Summary
Experiments in
animals have demonstrated that regulatory factors are able to stop
or delay tumor growth. These regulators are present in embryos of
ovipari and in pregnant uteri of mammals, when differentiative processes
are occurring and they are capable of activating anti-oncogene p53
in different tumor cells in vitro. The use of these regulatory network
in human therapy of cancer has demonstrated good effects on performance-status
and on progression of disease. These regulators are probably specific
for each kind of tumor. Cancer represents different deseases in which
are present different changes: activation of proto-oncogenes or, more
frequently, of oncogenes, repression or mutation of anti-oncogenes,
production of growth factors. Practically the program of cell differentiation
(or a part of this program) is cancelled in tumor cells.
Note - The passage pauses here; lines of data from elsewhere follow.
(** The body of [for result in to_rename].  [now] is the clock read for
    the temporary name; the identifier fetched for the match is stored in
    the selected match. *)
Definition execute_one (dry_run : bool) (w : world) (m : machine)
    (r : ScanResult) (now : Z) (undo_faults : list bool)
    : ScanResult * world * machine * verdict :=
  let m := {| fs := fs m; _ops := []; faults := faults m |} in
  match selected_match r with
  | None => (r, w, m, Skipped)
  | Some mt =>
      let '(imdb, w) :=
        match imdb_id mt with
        | Some (c :: s) => (Some (c :: s), w)
        | _ => _get_imdb_id w (tmdb_id mt) (media_type mt)
        end in
      let r := Review.select r (with_imdb mt imdb) (status r) in
      match imdb with
      | Some (c :: s) =>
          if negb (Re.match_anchored imdb_id_7plus (c :: s))
          then (r, w, m, Err)
          else
            match Sanitize._sanitize (canonical mt (c :: s)) with
            | Raise _ => (r, w, m, Err)
            | Return name =>
                let r := Review.set_new_name r name in
                if dry_run then (r, w, m, Ok)
                else
                  match transaction m (sr_path r) name (tmdb_id mt) now
                          undo_faults with
                  | Committed m' => (Review.set_status r RENAMED, w, m', Ok)
                  | RolledBack _ _ m' _ => (r, w, m', Err)
                  end
            end
      | _ => (r, w, m, Err)
      end
  end.

Record tally : Type := { n_ok : nat; n_skip : nat; n_err : nat }.

Definition count (t : tally) (v : verdict) : tally :=
  match v with
  | Ok => {| n_ok := S (n_ok t); n_skip := n_skip t; n_err := n_err t |}
  | Skipped => {| n_ok := n_ok t; n_skip := S (n_skip t); n_err := n_err t |}
  | Err => {| n_ok := n_ok t; n_skip := n_skip t; n_err := S (n_err t) |}
  end.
This allowed
the expression of genes of multiplication, repressed in the course
of cell differentiation: in this sense cancer cells are similar to
embryonic mutated cells. Now if the therapeutic approach to cancer
is to regulate the multiplication of cells and normalize the process,
it is impossible to achieve this aim, by using single molecules. To
rewrite the cancelled program in cancer cells and thus to normalize
the process it is necessary to use the informative network of cell
differentiation. This means that we have to change the scientific
paradigm and to shift the emphasis from reductionism to complexity.